[Records from a collection]
BEGIN
(** X8.  When the summary request is answered, the summarize button
    draws the report header and hands the stripped report to
    [st.markdown].  When the report has no surrogate code point, the
    report is drawn and then offered for download as its UTF-8 bytes,
    and the handler returns.  When Streamlit raises on the report, the
    handler enters its except block with the header alone drawn: the
    report is not shown and no download is offered, although the request
    succeeded, and the except block draws the calling-Mistral error box
    and the text of Streamlit's exception. *)
Theorem summarize_button_download_or_error :
  forall (rt : Runtime) (w : world) (newsletter text : pystr),
    blank newsletter = false ->
    answers w (Llms.summarize_newsletter_prompt newsletter) text ->
    (encodable (strip text) = true ->
     exists data,
       encode_utf8 (strip text) = Ok data
       /\ Llms.summarize_button newsletter w
          = (Ok tt,
             drawn (after w (Llms.summarize_newsletter_prompt newsletter))
               [ st_markdown (py "### Output report (Markdown)");
                 st_markdown (strip text);
                 st_download_button (py "Download report as .md") data
                   (py "summary_report.md") (py "text/markdown") ]))
    /\ (forall e,
           refused (st_markdown (strip text)) e ->
           error_reported (Llms.summarize_button newsletter w)
             (drawn (after w (Llms.summarize_newsletter_prompt newsletter))
                [ st_markdown (py "### Output report (Markdown)") ]) e).
Proof.
  intros rt w newsletter text Hb Ha.
  destruct (nonblank_cons newsletter Hb) as (c & t & E).
  unfold Llms.summarize_button. rewrite E.
  rewrite (first_request_answered _ _ _ _ w text
             (summarize_newsletter_run newsletter) Ha).
  split.
  - intros Hs. destruct (encodable_encodes _ Hs) as [data Hd].
    exists data. split; [exact Hd|].
    apply try_returned. draws.
    assert (plain (st_markdown (strip text)) = true) as Hplain
      by (cbn [plain widget_strings forallb]; now rewrite Hs).
    rewrite (bind_draw_plain _ _ _ Hplain).
    unfold bind at 1, lift. rewrite Hd.
    rewrite draw_plain by reflexivity. draws. reflexivity.
  - intros e Hr. unfold refused in Hr.
    apply try_raised. draws. rewrite (bind_draw_refused _ _ _ e Hr). reflexivity.
Qed.

Lemma summarize_button_download_or_error_witness :
  blank (py "Mistral AI unveiled new models.") = false
  /\ answers (rt := rt_report) fresh
       (Llms.summarize_newsletter_prompt (py "Mistral AI unveiled new models."))
       (py "# Report")
  /\ encodable (strip (py "# Report")) = true
  /\ exists data,
       encode_utf8 (strip (py "# Report")) = Ok data
       /\ Llms.summarize_button (rt := rt_report) (py "Mistral AI unveiled new models.")
            fresh
          = (Ok tt,
             drawn (after fresh (Llms.summarize_newsletter_prompt
                                   (py "Mistral AI unveiled new models.")))
               [ st_markdown (py "### Output report (Markdown)");
                 st_markdown (strip (py "# Report"));
                 st_download_button (py "Download report as .md") data
                   (py "summary_report.md") (py "text/markdown") ]).
Proof.
  split; [reflexivity|]. split; [reflexivity|]. split; [reflexivity|].
  exact (proj1 (summarize_button_download_or_error rt_report fresh
                  (py "Mistral AI unveiled new models.") (py "# Report")
                  eq_refl eq_refl) eq_refl).
Defined.

(* ================================================================== *)
(** * Beyond the claims: prompts *)
(* ================================================================== *)

Lemma substring_app_r (p a : pystr) : substring a (p ++ a).
Proof. exists p, []. now rewrite app_nil_r. Qed.
Lemma chains_ok_row (niter nx nb : nat) (s : World X) (i : nat) (a : addr) :
  chains_ok niter nx nb s -> self_chain (self s) !! i = Some a ->
  a < length (heap (env s)) /\ length (heap (env s) !!! a) = nx.
Proof.
  intros (_ & _ & F & _) Ha. rewrite Forall_forall in F. apply F.
  eapply list_elem_of_lookup_2. exact Ha.
Qed.

Lemma chains_ok_brow (niter nx nb : nat) (s : World X) (i : nat) (r : vec) :
  chains_ok niter nx nb s -> self_bchain (self s) !! i = Some r -> length r = nb.
Proof.
  intros (_ & _ & _ & _ & F) Hr. rewrite Forall_forall in F. apply F.
  eapply list_elem_of_lookup_2. exact Hr.
Qed.
(** ** The zero-point correction (C2) *)

(** For a bit width [b] in {1, 2, 4, 8} and a packed
    zero-point array of 32-bit units, [unpack_qzeros] returns for each
    field [(field + 1) & (2^b - 1)] and [unpack_qzeros_v2] returns the field,
    both kept as signed 8-bit values; a field of [2^b - 1] wraps to 0 under
    the correction.  For [b] in {1, 2, 4} the signed 8-bit value is the
    unsigned one. *)
Proposition zero_point_correction (b : Z) (qzeros : Tensor) (r c : nat) :
  In b [1; 2; 4; 8] -> dtype_of qzeros = torch_int32 -> matrix qzeros r c ->
  exists corrected v2,
    unpack_qzeros qzeros b = Ok corrected /\
    unpack_qzeros_v2 qzeros b = Ok v2 /\
    forall i j, (i < r)%nat -> (j < c * Z.to_nat (32 / b))%nat ->
      let field := extract_field 32 (entry qzeros i (Z.to_nat (Z.of_nat j / (32 / b))))
                     b (Z.of_nat j mod (32 / b)) in
      entry corrected i j = wrap 8 (Z.land (field + 1) (2 ^ b - 1)) /\
      entry v2 i j = wrap 8 field /\
      (field = 2 ^ b - 1 -> entry corrected i j = 0) /\
      (b <> 8 ->
       entry corrected i j = Z.land (field + 1) (2 ^ b - 1) /\ entry v2 i j = field).
Proof.
  intros Hb Hdt Hm.
  assert (Hb' : 0 < b <= 8) by (apply widths_cases in Hb; lia).
  destruct (unpack_qzeros_entries b qzeros r c Hb Hdt Hm) as (out & Ho & _ & _ & He).
  destruct (unpack_qzeros_v2_entries b qzeros r c Hb Hdt Hm) as (out2 & Ho2 & _ & _ & He2).
  exists out, out2. split; [exact Ho|]. split; [exact Ho2|].
  intros i j Hi Hj field.
  split; [apply He; assumption|]. split; [apply He2; assumption|].
  split.
  - intros Hf. rewrite He by assumption. fold field. rewrite Hf.
    replace (2 ^ b - 1 + 1) with (2 ^ b) by lia.
    rewrite mask_ones, Z.land_ones, Z.mod_same by (try apply Z.pow_nonzero; lia).
    reflexivity.
  - intros Hne. rewrite He, He2 by assumption. fold field.
    unfold field. rewrite wrap_field, wrap_masked by lia. split; reflexivity.
Qed.

(** At 4 bits a zero-point unit whose first field is 15 and whose second
    field is 2: the corrected variant gives 0 and 3, the v2 variant 15 and 2. *)
Lemma zero_point_correction_witness :
  exists corrected v2,
    unpack_qzeros (mkTensor torch_int32 [1; 1] [[47]]) 4 = Ok corrected /\
    unpack_qzeros_v2 (mkTensor torch_int32 [1; 1] [[47]]) 4 = Ok v2 /\
    entry corrected 0 0 = 0 /\ entry v2 0 0 = 15 /\
    entry corrected 0 1 = 3 /\ entry v2 0 1 = 2.
Proof.
  destruct (zero_point_correction 4 (mkTensor torch_int32 [1; 1] [[47]]) 1%nat 1%nat)
    as (corrected & v2 & Hc & Hv & He).
  - simpl. auto.
  - reflexivity.
  - repeat split. repeat constructor.
  - exists corrected, v2. split; [exact Hc|]. split; [exact Hv|].
    destruct (He 0%nat 0%nat) as (_ & _ & _ & H0); [simpl; lia .. |].
    destruct (He 0%nat 1%nat) as (_ & _ & _ & H1); [simpl; lia .. |].
    destruct H0 as (H0c & H0v); [lia|]. destruct H1 as (H1c & H1v); [lia|].
    repeat split; assumption.
Defined.

(** C2, evaluated at 8 bits.  A raw field of 127 gives [-128] under the
    correction where the claim has [(127 + 1) & 255 = 128], and a raw field
    of 200 comes back from the v2 variant as [-56], not unchanged: the
    values are held in [int8].  (A raw field of 255 does wrap to 0.) *)
Theorem zero_points_at_8_bits_are_signed :
  exists corrected v2 wrapped,
    unpack_qzeros (mkTensor torch_int32 [1; 1] [[127]]) 8 = Ok corrected /\
    unpack_qzeros_v2 (mkTensor torch_int32 [1; 1] [[200]]) 8 = Ok v2 /\
    unpack_qzeros (mkTensor torch_int32 [1; 1] [[255]]) 8 = Ok wrapped /\
    extract_field 32 127 8 0 = 127 /\
    Z.land (extract_field 32 127 8 0 + 1) (2 ^ 8 - 1) = 128 /\
    entry corrected 0 0 = -128 /\
    extract_field 32 200 8 0 = 200 /\
    entry v2 0 0 = -56 /\
    entry wrapped 0 0 = 0.
Proof.
  eexists. eexists. eexists.
  split; [vm_compute; reflexivity|]. split; [vm_compute; reflexivity|].
  split; [vm_compute; reflexivity|].
  repeat split.
Qed.

(** ** Packing (C1) *)

Lemma chunks_nth {A : Type} (e : nat) :
  (0 < e)%nat ->
  forall (fuel : nat) (l : list A) (q : nat),
    (length l <= fuel)%nat -> (q * e < length l)%nat ->
    nth q (chunks fuel e l) [] = firstn e (skipn (q * e) l).
Proof.
  intros He. induction fuel as [|fuel IH]; intros l q Hf Hq.
  - lia.
  - destruct l as [|a l]; [cbn [length] in Hq; lia|].
    destruct q as [|q].
    + reflexivity.
    + cbn [chunks nth]. rewrite IH.
      * rewrite skipn_skipn. f_equal. f_equal. lia.
      * rewrite length_skipn. cbn [length] in Hf |- *. lia.
      * rewrite length_skipn. cbn [length] in Hq |- *. lia.
Qed.

Lemma chunks_length {A : Type} (e : nat) :
  (0 < e)%nat ->
  forall (k fuel : nat) (l : list A),
    length l = (k * e)%nat -> (length l <= fuel)%nat ->
    length (chunks fuel e l) = k.
Proof.
  intros He. induction k as [|k IH]; intros fuel l Hl Hf.
  - destruct l; [|discriminate]. destruct fuel; reflexivity.
  - destruct l as [|a l]; [cbn [length] in Hl; lia|].
    destruct fuel as [|fuel]; [cbn [length] in Hf; lia|].
    cbn [chunks length]. f_equal. apply IH.
    + rewrite length_skipn, Hl. lia.
    + rewrite length_skipn. cbn [length] in Hf |- *. lia.
Qed.

Lemma fold_lor_testbit (l : list Z) (acc n : Z) :
  Z.testbit (fold_left Z.lor l acc) n =
  Z.testbit acc n || existsb (fun x => Z.testbit x n) l.
Proof.
  revert acc. induction l as [|x l IH]; intros acc; simpl.
  - now rewrite orb_false_r.
  - rewrite IH, Z.lor_spec, orb_assoc. reflexivity.
Qed.

(** The fields shifted to positions [s], [s+1], ... leave the bits below
    position [s] clear. *)
Lemma shifted_fields_below (b : Z) (fields : list Z) (s : nat) (n : Z) :
  0 <= n < b * Z.of_nat s ->
  existsb (fun x => Z.testbit x n)
    (map2 (fun k v => Z.shiftl v (b * k)) (map Z.of_nat (seq s (length fields))) fields)
  = false.
Proof.
  revert s. induction fields as [|v fs IH]; intros s Hn; [reflexivity|].
  cbn [length seq map map2 existsb].
  rewrite Z.shiftl_spec, Z.testbit_neg_r by lia.
  apply IH. nia.
Qed.

Lemma shifted_fields_testbit (b : Z) (fields : list Z) :
  0 < b -> Forall (fun v => 0 <= v < 2 ^ b) fields ->
  forall (s i : nat) (m : Z),
    (i < length fields)%nat -> 0 <= m < b ->
    existsb (fun x => Z.testbit x (b * Z.of_nat (s + i) + m))
      (map2 (fun k v => Z.shiftl v (b * k)) (map Z.of_nat (seq s (length fields))) fields)
    = Z.testbit (nth i fields 0) m.
Proof.
  intros Hb Hall. induction Hall as [|v fs Hv Hfs IH]; intros s i m Hi Hm.
  - simpl in Hi. lia.
  - cbn [length seq map map2 existsb]. rewrite Z.shiftl_spec by nia.
    destruct i as [|i].
    + rewrite Nat.add_0_r.
      replace (b * Z.of_nat s + m - b * Z.of_nat s) with m by lia.
      rewrite shifted_fields_below by nia.
      apply orb_false_r.
    + rewrite (testbit_small v b) by (try assumption; nia).
      cbn [orb nth].
      replace (s + S i)%nat with (S s + i)%nat by lia.
      apply IH; [simpl in Hi; lia | assumption].
Qed.

(** Sub-field [i] of a packed unit is the [i]-th value that was packed. *)
Lemma pack_unit_field (b : Z) (fields : list Z) (i : nat) :
  0 < b -> Forall (fun v => 0 <= v < 2 ^ b) fields ->
  b * Z.of_nat (length fields) <= 8 -> (i < length fields)%nat ->
  extract_field 8 (pack_unit b fields) b (Z.of_nat i) = nth i fields 0.
Proof.
  intros Hb Hall Hlen Hi.
  assert (Hv : 0 <= nth i fields 0 < 2 ^ b).
  { apply (proj1 (Forall_forall _ _) Hall). apply nth_In. exact Hi. }
  rewrite extract_field_shiftr by nia.
  apply Z.bits_inj'. intros m Hm.
  destruct (Z_lt_ge_dec m b) as [Hlt | Hge].
  - rewrite Z.mod_pow2_bits_low by lia.
    rewrite Z.shiftr_spec by lia.
    unfold pack_unit. rewrite wrap_testbit by nia.
    rewrite fold_lor_testbit. unfold range. rewrite Nat2Z.id.
    rewrite Z.testbit_0_l. cbn [orb].
    replace (m + b * Z.of_nat i) with (b * Z.of_nat (0 + i) + m) by lia.
    apply shifted_fields_testbit; (assumption || lia).
  - rewrite Z.mod_pow2_bits_high by lia.
    symmetry. apply (testbit_small _ b); (assumption || lia).
Qed.

Lemma in_firstn {A : Type} (n : nat) (l : list A) (x : A) : In x (firstn n l) -> In x l.
Proof. intros H. rewrite <- (firstn_skipn n l). apply in_or_app. now left. Qed.

Lemma in_skipn {A : Type} (n : nat) (l : list A) (x : A) : In x (skipn n l) -> In x l.
Proof. intros H. rewrite <- (firstn_skipn n l). apply in_or_app. now right. Qed.

Lemma ratio_pos (b : Z) : In b [1; 2; 4; 8] -> 0 < 8 / b /\ b * (8 / b) = 8.
Proof.
  intros H. apply widths_cases in H.
  destruct H as [-> | [-> | [-> | ->]]]; split; reflexivity.
Qed.
(** ** Kinematic update: what each stage leaves alone *)

Ltac unfold_with :=
  unfold Aircraft.with_altitude, Aircraft.with_heading, Aircraft.with_speed,
    Aircraft.with_position, Aircraft.with_velocity, Aircraft.with_target_altitude,
    Aircraft.with_target_heading, Aircraft.with_target_speed,
    Aircraft.with_current_waypoint_index, Aircraft.with_time_in_simulation,
    Velocity.normalize_heading.

(** Everything but the altitude and its pending target. *)
Definition same_but_altitude (a a' : Aircraft.t) : Prop :=
  Aircraft.callsign a' = Aircraft.callsign a
  /\ Position.x (Aircraft.position a') = Position.x (Aircraft.position a)
  /\ Position.y (Aircraft.position a') = Position.y (Aircraft.position a)
  /\ Aircraft.velocity a' = Aircraft.velocity a
  /\ Aircraft.flight_plan a' = Aircraft.flight_plan a
  /\ Aircraft.target_heading a' = Aircraft.target_heading a
  /\ Aircraft.target_speed a' = Aircraft.target_speed a
  /\ Aircraft.current_waypoint_index a' = Aircraft.current_waypoint_index a.

(** Everything but the heading and its pending target. *)
Definition same_but_heading (a a' : Aircraft.t) : Prop :=
  Aircraft.callsign a' = Aircraft.callsign a
  /\ Aircraft.position a' = Aircraft.position a
  /\ Velocity.speed (Aircraft.velocity a') = Velocity.speed (Aircraft.velocity a)
  /\ Aircraft.flight_plan a' = Aircraft.flight_plan a
  /\ Aircraft.target_altitude a' = Aircraft.target_altitude a
  /\ Aircraft.target_speed a' = Aircraft.target_speed a
  /\ Aircraft.current_waypoint_index a' = Aircraft.current_waypoint_index a.

(** Everything but the speed and its pending target. *)
Definition same_but_speed (a a' : Aircraft.t) : Prop :=
  Aircraft.callsign a' = Aircraft.callsign a
  /\ Aircraft.position a' = Aircraft.position a
  /\ Velocity.heading (Aircraft.velocity a') = Velocity.heading (Aircraft.velocity a)
  /\ Aircraft.flight_plan a' = Aircraft.flight_plan a
  /\ Aircraft.target_altitude a' = Aircraft.target_altitude a
  /\ Aircraft.target_heading a' = Aircraft.target_heading a
  /\ Aircraft.current_waypoint_index a' = Aircraft.current_waypoint_index a.

(** Everything but the planar position and the waypoint cursor. *)
Definition same_but_place (a a' : Aircraft.t) : Prop :=
  Aircraft.callsign a' = Aircraft.callsign a
  /\ Position.altitude (Aircraft.position a') = Position.altitude (Aircraft.position a)
  /\ Aircraft.velocity a' = Aircraft.velocity a
  /\ Aircraft.flight_plan a' = Aircraft.flight_plan a
  /\ Aircraft.target_altitude a' = Aircraft.target_altitude a
  /\ Aircraft.target_heading a' = Aircraft.target_heading a
  /\ Aircraft.target_speed a' = Aircraft.target_speed a.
END
## EXERCISE
Return, unchanged, the run of lines above that opens with the line containing "values are held" and closes with the line containing "unpack_qzeros_v2 (mkTensor torch_int32 [1; 1] [[200]])". Include both.

## EXPECTED ANSWER
    values are held in [int8].  (A raw field of 255 does wrap to 0.) *)
Theorem zero_points_at_8_bits_are_signed :
  exists corrected v2 wrapped,
    unpack_qzeros (mkTensor torch_int32 [1; 1] [[127]]) 8 = Ok corrected /\
    unpack_qzeros_v2 (mkTensor torch_int32 [1; 1] [[200]]) 8 = Ok v2 /\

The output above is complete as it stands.